Navitor Pharmaceuticals is a biopharmaceutical company based in Cambridge, Massachusetts, focused on developing small molecule drugs that target specific nutrient-sensing proteins to modulate mTORC1 activity. This master regulator of cell growth and metabolism plays a crucial role in various age-related diseases. The company's proprietary platform allows for both selective inhibition and activation of mTORC1, offering potential treatments for conditions such as chronic kidney disease, depression, and other metabolic, neurodegenerative, autoimmune, and musculoskeletal diseases. Notable compounds include NV-5138, which activates mTORC1 and modulates sestrin, a natural activator of mTORC1, and the NValog program, which targets chronic kidney disease through selective mTORC1 inhibition. Founded in 2009, Navitor Pharmaceuticals aims to unlock the therapeutic potential of the mTOR pathway for a wide range of diseases.

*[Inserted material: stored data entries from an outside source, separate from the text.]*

Lemma sort_desc_perm {A} (key : A -> R) (l : list A) : sort_desc key l ≡ₚ l.
Proof.
  unfold sort_desc.
  assert (H : forall acc, fold_left (fun acc x => insert_desc key x acc) l acc ≡ₚ acc ++ l).
  { induction l as [|x l IH]; intros acc; simpl.
    - rewrite app_nil_r. reflexivity.
    - rewrite IH, insert_desc_perm. apply Permutation_middle. }
  apply (H []).
Qed.

Lemma slice_length {A} (limit : Z) (l : list A) :
  (length (slice_to limit l) <= length l)%nat
  /\ ((0 <= limit)%Z -> (length (slice_to limit l) <= Z.to_nat limit)%nat).
Proof.
  unfold slice_to. destruct (0 <=? limit)%Z eqn:Hl; rewrite length_take; split; lia.
Qed.

Lemma slice_nil {A} (limit : Z) : slice_to limit ([] : list A) = [].
Proof. unfold slice_to. destruct (0 <=? limit)%Z; apply take_nil. Qed.

Lemma keeps_world_get (key : string) (w : world) :
  snd (redis (Redis.get key) w) = w.
Proof.
  unfold redis, Redis.get.
  destruct (db w !! key) as [[[data|members] t]|]; destruct w; reflexivity.
Qed.

Lemma fetch_all_inv (memory_ids : list string) (memories fetched : list memory)
  (w w' : world) :
  fetch_all memory_ids memories w = (ok fetched, w') ->
  w' = w /\ (length fetched <= length memories + length memory_ids)%nat.
Proof.
  revert memories w. induction memory_ids as [|mid rest IH]; intros memories w; simpl.
  - unfold ret. intros H. injection H as <- <-. split; [reflexivity|lia].
  - intros H. apply mbind_inv_ok in H as (data & w1 & Hget & H).
    pose proof (keeps_world_get (memory_key mid) w) as Hw. rewrite Hget in Hw.
    simpl in Hw. subst w1.
    destruct data as [m|]; apply IH in H as [-> Hlen]; split; try reflexivity.
    + rewrite length_app in Hlen. simpl in Hlen. lia.
    + lia.
Qed.
(** Adding control edges, last users or operations that must run leaves
    the merges well formed. *)
Lemma merges_ok_frame n0 s s' :
  merges_ok n0 s ->
  graph_le (ps_graph s) (ps_graph s') ->
  length (g_operations (ps_graph s')) = length (g_operations (ps_graph s)) ->
  merge_for_resource s' = merge_for_resource s ->
  ops_which_must_run s ⊆ ops_which_must_run s' ->
  (forall x, x ∈ ops_which_must_run s' -> x < length (g_operations (ps_graph s'))) ->
  merges_ok n0 s'.
Proof.
  intros (Hn0 & M1 & M2 & M3 & V) Hle Hlen Hmf Hmust V'.
  pose proof Hle as (_&_&_&_&_&Hops).
  split; [lia|]. split; [|split; [|split]]; [| | |done].
  - intros sw k m Hm. rewrite Hmf in Hm.
    destruct (M1 _ _ _ Hm) as (opS & c & opM & HS & Hc & Hk & Hall & Hnm & HM
                                & Hty & Hin & HcM).
    destruct (Hops _ _ HS) as (opS' & HS' & (_&_&HoutS&HctxS&_)).
    destruct (Hops _ _ HM) as (opM' & HM' & (HtyM&HinM&_&HctxM&_)).
    exists opS', c, opM'. rewrite Hmf, <- HoutS, <- HctxS, <- HtyM, <- HinM, <- HctxM.
    repeat split; try done. rewrite Hin. unfold outputs. by rewrite HoutS.
  - intros m opM' Hm HM'.
    destruct (op_le_lookup _ _ _ _ Hle HM') as (opM & HM & (HtyM&HinM&_)).
    { rewrite <- Hlen. by eapply lookup_lt_Some. }
    destruct (M2 _ _ Hm HM) as (Hty & sw & opS & HS & Hin & Hmfs).
    split; [congruence|].
    destruct (Hops _ _ HS) as (opS' & HS' & (_&_&HoutS&_)).
    exists sw, opS'. rewrite Hmf. repeat split; try done.
    rewrite <- HinM, Hin. unfold outputs. by rewrite HoutS.
  - intros m Hm Hlt. rewrite Hlen in Hlt.
    destruct (M3 m Hm Hlt) as [Hin | (j & opJ & HJ & HtyJ & Hj & Hin)].
    + left. by apply Hmust.
    + right. destruct (Hops _ _ HJ) as (opJ' & HJ' & (HtyJ'&_&_&_&_&Hsub)).
      exists j, opJ'. rewrite <- HtyJ'. repeat split; try done. by apply Hsub.
Qed.

Lemma keeps_merges_add_control_inputs n0 t X :
  preserves_ok (keeps_merges n0) (_add_control_inputs t X).
Proof.
  apply preserves_ok_modify. intros s Hs. split; [|by intros key m].
  pose proof Hs as (_&_&_&_&V).
  apply (merges_ok_frame n0 s); [done | | | done | done |].
  - apply graph_add_control_inputs_le.
  - apply graph_add_control_inputs_length.
  - intros x Hx. cbn [ps_graph with_graph].
    rewrite graph_add_control_inputs_length. by apply V.
Qed.
(** * ObstacleLayer of nav2_costmap_2d: the grid-update cycle

    A shallow embedding of [nav2_costmap_2d/plugins/obstacle_layer.cpp]:
    [updateBounds] (raytrace clearing, then marking, then the footprint
    bounds), [raytraceFreespace], [updateRaytraceBounds], the observation
    getters and [updateCosts].

    Numbers.  A C++ [double] is idealised as a real number of [R]: rounding,
    infinities and NaN are outside the model.  A division whose divisor is
    zero has no value in this model, so the ray clipping is written in the
    [option] monad and [None] records that such a division was attempted.
    An [unsigned int] cell coordinate or index is a [Z]; an [unsigned char]
    cost is a [Z].

    State.  The costmap array is a [list Z] updated by index; the four
    [double *] bounds of a cycle are a [Bounds] record that is passed in
    and returned. *)

From Stdlib Require Import Reals Lra Lia ZArith Zfloor.
From stdpp Require Import base list strings gmap.

Open Scope R_scope.

(** ** Numeric helpers *)

(** Comparison of doubles as a boolean. *)
Definition Rltb (a b : R) : bool := if Rlt_dec a b then true else false.
Definition Rleb (a b : R) : bool := if Rle_dec a b then true else false.

(** [x / y], with no value when [y] is zero. *)
Definition div (x y : R) : option R :=
  if Req_dec_T y 0 then None else Some (x / y).

(** [hypot] of <cmath>. *)
Definition hypot (dx dy : R) : R := sqrt (dx * dx + dy * dy).

(** ** Data model *)

(** A hit point of a cloud (fields x, y, z), and a sensor origin. *)
Record Point : Type := mkPoint { px : R; py : R; pz : R }.

(** [Observation]: origin_, cloud_, obstacle_range_, raytrace_range_. *)
Record Observation : Type := mkObservation {
  origin_ : Point;
  cloud_ : list Point;
  obstacle_range_ : R;
  raytrace_range_ : R
}.
(** What a match leaves is a suffix of the text. *)
Lemma rep_suffix a g min max k s r :
  (forall t u, k t = Some u -> u `suffix_of` t) ->
  rep a g min max k s = Some r -> r `suffix_of` s.
Proof.
  intros Hk. revert min max. induction s as [|c s IH]; intros min max; simpl.
  { destruct min; [apply Hk | done]. }
  destruct (_ && _).
  - assert (forall o, o = Some r ->
              o = rep a g (Nat.pred min) (Nat.pred <$> max) k s ->
              r `suffix_of` c :: s) as Hmore.
    { intros o -> Ho. apply suffix_cons_r. symmetry in Ho. eauto. }
    destruct min as [|m]; [|by eauto].
    destruct g; unfold or_else;
      destruct (rep a _ _ _ k s) eqn:E1; destruct (k (c :: s)) eqn:E2;
      intros [= <-]; eauto; apply suffix_cons_r; eauto.
  - destruct min; [apply Hk | done].
Qed.

Lemma re_match_suffix p s r : re_match p s = Some r -> r `suffix_of` s.
Proof.
  revert s r. induction p as [|x p IH]; simpl; intros s r.
  - by intros [= ->].
  - apply rep_suffix. apply IH.
Qed.

(** A pattern whose first piece is mandatory matches only a text that starts
    with a character of that piece. *)
Lemma re_match_head p a s r :
  head_atom p a -> re_match p s = Some r ->
  exists c s', s = c :: s' /\ atom_match a c = true.
Proof.
  destruct p as [|x p]; simpl; [done|]. intros [<- Hmin].
  destruct (p_min x) as [|m]; [lia|].
  destruct s as [|c s]; simpl; [done|].
  destruct (atom_match (p_atom x) c) eqn:Hc; simpl; [eauto | done].
Qed.

Lemma re_match_shorter p a s r :
  head_atom p a -> re_match p s = Some r -> (length r < length s)%nat.
Proof.
  destruct p as [|x p]; simpl; [done|]. intros [<- Hmin].
  destruct (p_min x) as [|m]; [lia|].
  destruct s as [|c s]; simpl; [done|].
  destruct (_ && _); [|done].
  intros Hr. apply rep_suffix in Hr; [|apply re_match_suffix].
  apply suffix_length in Hr. lia.
Qed.

End Matcher.

(** ** Facts about substitution *)

Section Substitution.

Variables (p : pattern) (repl : pystr).

(** More fuel than the length of the text changes nothing. *)
Lemma sub_from_enough fuel s :
  (length s <= fuel)%nat -> sub_from p repl fuel s = re_sub p repl s.
Proof.
  unfold re_sub. remember (length s) as n eqn:Hn.
  revert fuel s Hn. induction n as [n IH] using lt_wf_ind.
  intros fuel s -> Hle.
  destruct s as [|c s]; [by destruct fuel|].
  destruct fuel as [|fuel]; simpl in *; [lia|].
  destruct (re_match p (c :: s)) as [r|] eqn:Hm.
  - destruct (length r <? S (length s))%nat eqn:Hlt.
    + apply Nat.ltb_lt in Hlt.
      rewrite (IH (length r)) by (done || lia).
      by rewrite (IH (length r) ltac:(lia) (length s) r) by (done || lia).
    + by rewrite (IH (length s)) by (done || lia).
  - by rewrite (IH (length s)) by (done || lia).
Qed.

Lemma re_sub_nil : re_sub p repl [] = [].
Proof. done. Qed.

(** The equation the scan obeys. *)
Lemma re_sub_cons c s :
  re_sub p repl (c :: s) =
  match re_match p (c :: s) with
  | Some r =>
      if (length r <? length (c :: s))%nat then repl ++ re_sub p repl r
      else c :: re_sub p repl s
  | None => c :: re_sub p repl s
  end.
Proof.
  unfold re_sub at 1. simpl.
  destruct (re_match p (c :: s)) as [r|] eqn:Hm.
  - destruct (length r <? S (length s))%nat eqn:Hlt.
    + apply Nat.ltb_lt in Hlt. by rewrite sub_from_enough by lia.
    + done.
  - done.
Qed.

Lemma re_sub_copy c s :
  re_match p (c :: s) = None -> re_sub p repl (c :: s) = c :: re_sub p repl s.
Proof. intros H. by rewrite re_sub_cons, H. Qed.

Lemma re_sub_replace c s r :
  re_match p (c :: s) = Some r -> (length r < length (c :: s))%nat ->
  re_sub p repl (c :: s) = repl ++ re_sub p repl r.
Proof.
  intros H Hlt. rewrite re_sub_cons, H.
  by apply Nat.ltb_lt in Hlt as ->.
Qed.
Lemma fetchSeatPages_ok
    (mk : list SeatAssignment -> Z -> Z -> bool -> CopilotSeatsData)
    (entity : string) (p : list Exchange) (reqs : list string) (u : string) (k : Z)
    (acc raw : list (option CopilotSeatsData)) (n' : Net) :
  fetchSeatPages mk entity p reqs u k acc = (inr raw, n') ->
  exists consumed new urls,
    raw = (acc ++ new)%list /\
    p = (consumed ++ pending n')%list /\
    rawFrom mk k consumed new /\
    requests n' = (reqs ++ u :: urls)%list /\
    length (u :: urls) = length new.
Proof.
  revert reqs u k acc. induction p as [|x p IH]; intros reqs u k acc; simpl;
    [discriminate|].
  destruct (x u) as [|response] eqn:Hx; [discriminate|].
  destruct (ok response) eqn:Hok; simpl; [|discriminate].
  destruct (body response) as [|s total|ms|ts] eqn:Hbody; [discriminate|..].
  all: match goal with
       | |- context [negb (stringIsNullOrEmpty (Some ?v))] =>
           destruct (negb (stringIsNullOrEmpty (Some v))) eqn:Hnext
       end.
  all: try (intros H; apply IH in H as (consumed & new & urls & -> & -> & Hraw & Hreq & Hlen);
            destruct new as [|o os]; [destruct consumed; contradiction|];
            eexists (x :: consumed), (_ :: o :: os), (_ :: urls);
            rewrite <- app_assoc in Hreq; rewrite <- app_assoc;
            split; [reflexivity|]; split; [reflexivity|];
            split; [|split; [exact Hreq | simpl in *; lia]];
            split; [|exact Hraw];
            exists u, response; rewrite Hbody;
            repeat split; (assumption || discriminate || reflexivity)).
  all: intros [= <- <-]; eexists [x], [_], [];
       split; [reflexivity|]; split; [reflexivity|];
       split; [|split; reflexivity];
       split; [|reflexivity];
       exists u, response; rewrite Hbody;
       repeat split; (assumption || discriminate || reflexivity).
Qed.

Lemma rawFrom_index
    (mk : list SeatAssignment -> Z -> Z -> bool -> CopilotSeatsData)
    (k : Z) (consumed : list Exchange) (raw : list (option CopilotSeatsData)) :
  rawFrom mk k consumed raw ->
  length consumed = length raw /\ raw <> [] /\
  forall (i : nat) x o, consumed !! i = Some x -> raw !! i = Some o ->
    exists u r, x u = FetchResolved r /\ ok r = true /\
      o = match body r with
          | BodySeats s t =>
              Some (mk s t (k + Z.of_nat i) (bool_decide (S i < length raw)%nat))
          | _ => None
          end.
Proof.
  revert k raw. induction consumed as [|x xs IH]; intros k raw; simpl; [tauto|].
  destruct raw as [|o os]; [tauto|].
  intros [(u & r & Hx & Hok & _ & Ho) Hrest].
  destruct os as [|o' os'].
  - subst xs. split; [reflexivity|]. split; [discriminate|].
    intros [|i] x' o'' Hi Ho'; simpl in Hi, Ho'; [|discriminate].
    injection Hi as <-. injection Ho' as <-. exists u, r.
    rewrite Z.add_0_r. now repeat split.
  - destruct (IH _ _ Hrest) as (Hlen & _ & Hidx).
    split; [simpl in *; lia|]. split; [discriminate|].
    intros [|i] x' o'' Hi Ho'; simpl in Hi, Ho'.
    + injection Hi as <-. injection Ho' as <-. exists u, r.
      rewrite Z.add_0_r. now repeat split.
    + destruct (Hidx i x' o'' Hi Ho') as (u' & r' & Hx' & Hok' & Ho'').
      exists u', r'. split; [assumption|]. split; [assumption|].
      rewrite Ho''. replace (k + 1 + Z.of_nat i) with (k + Z.of_nat (S i)) by lia.
      destruct (body r'); try reflexivity.
      do 2 f_equal. apply bool_decide_ext. simpl. lia.
Qed.

Lemma readablePages_complete (raw : list (option CopilotSeatsData))
    (pages : list CopilotSeatsData) :
  readablePages raw = (pages, true) -> raw = map Some pages.
Proof.
  revert pages. induction raw as [|[d|] raw IH]; intros pages; simpl.
  - now intros [= <-].
  - destruct (readablePages raw) as [ds complete]. intros [= <- ->].
    now rewrite (IH ds eq_refl).
  - discriminate.
Qed.
(** * Unified-diff engine of the assisted-review extension

    A shallow embedding of [parseUnifiedDiff], [filterDiffFiles],
    [hunkLinkTarget] and [formatDiffOutput], of the two tools built on them
    ([assisted_review_diff], [assisted_review_comment]) with
    [reconstructState], and of [parsePrettyDiffLine], [renderPrettyDiff],
    [getUserFacingHint] and [postGithubComments], followed by the properties
    established about them.

    Modelling conventions.
    - A JavaScript string is a [string]: a sequence of code units below 256.
      The only line terminators that exist in this model are LF and CR.
    - A JavaScript number is a [Z]: line counters, budgets and the grep
      context are integers, and the counters add exactly, as the numbers of
      the host do up to [2 ^ 53]; the statements that depend on it say so
      ([safeCounters]).  [Number] applied to a numeral rounds as the host
      does ([toDouble]).
    - [null] / [undefined] / an absent option is [None].
    - An exception that escapes a function is the [Throws] result.
    - A call of an external program is a function from the number of the
      call and its arguments to the exit code. *)

From Stdlib Require Import ZArith List Bool Lia Ascii String DecimalString.
From Stdlib Require Import DecimalPos DecimalZ Sorted.
Import ListNotations.

Local Open Scope string_scope.
Local Open Scope Z_scope.

(* ================================================================== *)
(** ** String primitives of the host language *)

Definition LF : ascii := "010"%char.
Definition CR : ascii := "013"%char.

(** [s.startsWith(p)] *)
Fixpoint startsWith (s p : string) {struct p} : bool :=
  match p with
  | EmptyString => true
  | String a p' =>
      match s with
      | EmptyString => false
      | String b s' => Ascii.eqb a b && startsWith s' p'
      end
  end.

(** [s.slice(n)] for a natural [n] *)
Fixpoint sliceFrom (n : nat) (s : string) : string :=
  match n with
  | O => s
  | S n' => match s with
            | EmptyString => EmptyString
            | String _ s' => sliceFrom n' s'
            end
  end.

(** [s.includes(p)] *)
Fixpoint includes (s p : string) : bool :=
  startsWith s p ||
  match s with
  | EmptyString => false
  | String _ s' => includes s' p
  end.

(** [s.split("\n")]: never empty, one more element than there are LFs. *)
Fixpoint splitLines (s : string) : list string :=
  match s with
  | EmptyString => [EmptyString]
  | String c s' =>
      if Ascii.eqb c LF then EmptyString :: splitLines s'
      else match splitLines s' with
           | [] => [String c EmptyString]
           | l :: ls => String c l :: ls
           end
  end.

(** [s.split("\n").length] *)
Definition lineCount (s : string) : Z := Z.of_nat (List.length (splitLines s)).

(** [arr.join(sep)] *)
Definition join (sep : string) (l : list string) : string := String.concat sep l.

(** [s.replace(pat, rep)] with a string pattern: first occurrence only. *)
Fixpoint replaceFirst (s pat rep : string) : string :=
  if startsWith s pat then rep ++ sliceFrom (String.length pat) s
  else match s with
       | EmptyString => EmptyString
       | String c s' => String c (replaceFirst s' pat rep)
       end.

(** White space recognised by [trim] among the code units below 256. *)
Definition isWhiteSpace (c : ascii) : bool :=
  let n := nat_of_ascii c in
  ((9 <=? n)%nat && (n <=? 13)%nat) || (n =? 32)%nat || (n =? 160)%nat.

Kala Pharmaceuticals, Inc. is a biopharmaceutical company dedicated to developing and commercializing innovative therapies for eye diseases using its proprietary Mucus Penetrating Particles (MPP) technology. This technology enhances drug distribution and pharmacokinetics by coating mucosal surfaces with biocompatible, drug-loaded particles, allowing for improved local drug concentrations while minimizing systemic exposure. Kala's lead product candidate, KPI-121 0.25%, has completed two Phase III clinical trials aimed at providing temporary relief for dry eye disease. Additionally, INVELTYS has also completed two Phase III trials for managing inflammation and pain after ocular surgery. The company is advancing KPI-285, a receptor tyrosine kinase inhibitor, in preclinical studies targeting retinal diseases. Established in 2009 and headquartered in Watertown, Massachusetts, Kala Pharmaceuticals continues to explore diverse product opportunities while focusing on internal development and research collaborations to address significant clinical needs.

Visterra, Inc. is a clinical-stage biopharmaceutical company focused on developing precision antibody-based therapies for difficult-to-treat diseases, particularly infectious diseases. Utilizing its Hierotope platform, Visterra creates novel biological medicines targeting a range of conditions. Its product pipeline includes VIS410, a monoclonal antibody aimed at all known strains of influenza A, VIS513 for Dengue treatment, VIS705, an antibody-drug conjugate for Pseudomonas aeruginosa infections, and VIS649 for Immunoglobulin A Nephropathy. Founded in 2007 and originally named Parasol Therapeutics, Inc., the company rebranded to Visterra in April 2010 and is headquartered in Waltham, Massachusetts. As of August 2018, Visterra operates as a subsidiary of Otsuka America, Inc.